1. Think about who you’re targeting and tailor your offering. Factors such as life-stage and responsibility affect the decision:

  • Older, more affluent holidaymakers: Keen to avoid stressful travel and busy airports – as well as steep travel insurance costs – affluent, older travellers often have more flexibility to travel off-season. So think about offering special discounts to fill your hotel during less busy periods. Coach trips are also popular, so consider arranging day trips to local attractions.
  • Families with young children: Simply loading up the car may be more desirable than tackling busy airports for parents with young kids. Businesses can capitalise on this with playrooms, children’s garden areas and cinemas. Of course, hotels must balance the benefit of providing such services with the risk of deterring visitors without children, who may prefer an adult-only stay.
  • Dog owners: Staycations are popular with people who want to bring their dogs on their family holiday. Recognising this trend, clued-up hotels are welcoming pets with open arms, providing canine friendly rooms and even luxury dog baskets, food, treats and toys for guests’ canine companions.
  • Younger guests: younger consumers are probably the most likely age group to opt to holiday in the UK on the basis of cost. Try buy one, get one free deals, listing on discount websites, offering cheaper types of accommodation, such as glamping, or discounts targeted specifically at locals.
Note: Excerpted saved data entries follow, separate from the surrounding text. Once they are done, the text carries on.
(** What a delete does, by whether the entry exists and what refers to it. *)
Definition delete_spec (kind : CatalogKind) (st : ControlPlaneState) (links : CatalogLinks) (id : string)
    (r : DeleteResult * ControlPlaneState) : Prop :=
  (r = (deleted, without kind st id) /\ stored kind st id = true /\ ~ in_use st links id kind) \/
  (exists e deps, r = (undeletable e deps, st) /\
     (stored kind st id = false \/
      stored kind st id = true /\ in_use st links id kind /\
      match kind with kind_pool => deps = None | _ => exists ds, deps = Some ds /\ reported st links id kind ds end)).

Lemma guarded_exact kind st links id missing subject :
  kind <> kind_pool ->
  delete_spec kind st links id
    (if negb (stored kind st id) then (undeletable missing None, st)
     else when_deleted st (deleteConflict subject (unique (collected st links id kind))) (without kind st id)).
Proof.
  intros Hk. unfold delete_spec. destruct (stored kind st id) eqn:Es; cbn [negb].
  - destruct (guarded_delete st links id kind subject Hk) as [[-> Hu]|(e & ds & -> & Hu & Hr)]; [by left|].
    right. do 2 eexists. split; [done|]. right. split; [done|]. split; [done|]. destruct kind; by eauto.
  - right. do 2 eexists. split; [done|]. by left.
Qed.

Lemma when_deleted_missing st (b : bool) e result st' :
  when_deleted st (if b then undeletable e None else result) st' =
  if b then (undeletable e None, st) else when_deleted st result st'.
Proof. by destruct b. Qed.

Lemma delete_entry_spec kind st links id : delete_spec kind st links id (delete_entry kind st links id).
Proof.
  destruct kind; cbn [delete_entry].
  - unfold deleteProvider, canDeleteProvider. rewrite when_deleted_missing. by apply (guarded_exact kind_provider).
  - by apply (guarded_exact kind_account).
  - unfold deleteCommand, canDeleteCommand. rewrite when_deleted_missing. by apply (guarded_exact kind_command).
  - unfold deleteRepository, canDeleteRepository. rewrite when_deleted_missing. by apply (guarded_exact kind_repository).
  - unfold deleteWorkspacePoolDurable, delete_spec. cbn [stored]. pose proof (pool_dependency_spec st links id) as Hp.
    destruct (JsMap.has id _); cbn [negb]; [destruct (poolDependency st id) as [e|]|].
    + right. exists e, None. by eauto.
    + by left.
    + right. do 2 eexists. split; [done|]. by left.
Qed.

(** [C19] Deleting from the catalog.  A provider, provider account, command, repository or
    workspace pool is deleted exactly when it exists and nothing refers to it: no account,
    command, default command, host configuration or override at any scope, schedule, active
    session, worktree, slot or inbound integration; and then nothing else changes.  A refused
    delete changes nothing, and a conflict lists what refers to the entry: nothing but that,
    and everything up to the key that tells reports apart. *)
Theorem catalog_delete_exact kind st links id (r := delete_entry kind st links id) :
  (r = (deleted, without kind st id) /\ stored kind st id = true /\ ~ in_use st links id kind) \/
  (exists e deps, r = (undeletable e deps, st) /\
     (stored kind st id = false \/
      stored kind st id = true /\ in_use st links id kind /\
      match kind with kind_pool => deps = None | _ => exists ds, deps = Some ds /\ reported st links id kind ds end)).
Proof. exact (delete_entry_spec kind st links id). Qed.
2. Promote local suppliers, experiences and events such as food and motoring festivals. After all, staycationers are often keen to absorb themselves in the local area and its customs and may like to see their hotel support local suppliers.

3. Take advantage of the popularity of last minute holiday deals. Staycations are often a spontaneous choice, appealing as they require less planning – no flights, passports, currency exchange or hire cars. In fact, our research showed that the ease of planning them at short notice was the biggest driver for choosing a staycation. So try offering lastminute promotions, for example on weekend breaks when warm, sunny weather is forecast.

4. Make it easy to get there. Some holidaymakers stay in the UK to avoid the hassle of travelling abroad, so do what you can to keep their trip hassle-free. If you don’t have sufficient parking on-site, ensure you clearly signpost an alternative nearby. And consider offering a shuttle service to local railway or coach stations to help guests arriving by public transport.